→ **PROBLEM TO SOLVE**:
Take every line from the entries below that includes the word "Hmap" and copy it.

→ **INPUT MATERIAL**:
+ + + + +
(** * Verification of opt.py: dihedral-constrained geometry optimisation driver

    The script [bin/opt.py] consists of
    - [calc_dihedral], a numpy function over four 3D points (lines 44-67);
    - a driver (lines 69-170) that parses the command line, optionally builds
      a dihedral constraint, calls the ASE optimiser and writes an XYZ file.

    The numeric code is written once, over an interface of float
    operations ([Arith], [Libm]), and read at two instances:
    - [Binary64]: IEEE-754 double precision as specified by the standard
      library's [SpecFloat], with the C library's [acos] as a parameter.
      This is the arithmetic the script runs on: the range of
      [calc_dihedral], its behaviour on degenerate input and the modulo
      normalisation of lines 139-141 are studied here bit for bit.
    - [Exact]: IEEE special values (NaN, infinities) over exact real
      arithmetic, where [arccos] is the real arc cosine.  It knows no
      rounding, overflow or underflow, and is used only for what does
      not depend on them: the propagation of NaN, the comparisons of the
      clip, translations, the reversal of the point order, and the modulo
      over the reals.

    The driver is a function in a small monad of printing, file writing
    and exceptions.  Its collaborators (the XYZ reader, the ORB calculator,
    the BFGS run, the energy query) and Python's float formatting are
    parameters: nothing is assumed about them. *)

From Stdlib Require Import Reals Lra Lia ZArith List String Ascii Bool.
From Stdlib Require Import SpecFloat DecimalString.
Import ListNotations.
Lemma create_order_full db (order_data : OrderCreate) :
  valid_request db order_data ->
  exists o ps,
    create_order order_data db =
    (Ok o, mkDB (users db) ps (orders db ++ [o]) (next_order_id db + 1)
             (next_item_id db + Z.of_nat (length (oc_items order_data)))) /\
    (forall pid,
       ps !! pid =
       add_stock (- requested_quantity pid (oc_items order_data))
         <$> products db !! pid) /\
    o_id o = next_order_id db /\ user_id o = oc_user_id order_data /\
    status o = "pending"%string /\
    total_amount o = items_total (items o) /\
    map item_of_row (items o) = oc_items order_data /\
    forall r, r ∈ items o ->
      oi_order_id r = next_order_id db /\
      price <$> products db !! oi_product_id r = Some (oi_unit_price r).
Proof.
  intros (Hu & Hne & Hall).
  unfold create_order, bind at 1, UserRepository_get_by_id.
  rewrite (bool_decide_eq_true_2 _ Hu).
  destruct (oc_items order_data) as [|x its'] eqn:Hits; [contradiction|].
  rewrite <- Hits in *. clear Hits x its' Hne.
  unfold bind at 1.
  destruct (check_quantity_loop (oc_items order_data) db)
    as [[_ Hq]|[(it & Hit & Hbad) _]].
  2:{ destruct (Hall it Hit). lia. }
  rewrite Hq.
  destruct (check_stock_all_pass db (oc_items order_data)
              (fun x Hx => proj2 (Hall x Hx)) (0, [])) as [[total ups] Hscan].
  unfold bind at 1. rewrite Hscan.
  destruct (check_stock_loop _ _ _ _ _ _ Hscan) as [_ Hacc].
  destruct (Hacc _ eq_refl) as [Hups Hex]. simpl in Hups. subst ups.
  destruct (for_each_decrement_stock (oc_items order_data) db) as (ps & Hdec & Hps).
  unfold bind at 1. rewrite Hdec.
  assert (Hex' : forall it, it ∈ oc_items order_data ->
                   is_Some (products (set_products ps db) !! product_id it)).
  { intros it Hit. simpl. rewrite Hps.
    destruct (Hex it Hit) as [p ->]. simpl. eauto. }
  destruct (OrderRepository_create_full (oc_user_id order_data)
              (oc_items order_data) (set_products ps db) Hu Hex')
    as (o & Hcreate & Hid & Huid & Hst & Htot & Hmap & Hrows).
  exists o, ps. rewrite Hcreate. simpl. split; [reflexivity|].
  split; [exact Hps|]. split; [exact Hid|]. split; [exact Huid|].
  split; [exact Hst|]. split; [exact Htot|]. split; [exact Hmap|].
  intros r Hr. destruct (Hrows r Hr) as [Ho Hpr]. split; [exact Ho|].
  simpl in Hpr. rewrite Hps in Hpr.
  destruct (products db !! oi_product_id r) as [p|]; [|discriminate].
  exact Hpr.
Qed.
+ + + + +
→ **OUTPUT BELOW**:
    as (o & Hcreate & Hid & Huid & Hst & Htot & Hmap & Hrows).
  split; [exact Hst|]. split; [exact Htot|]. split; [exact Hmap|].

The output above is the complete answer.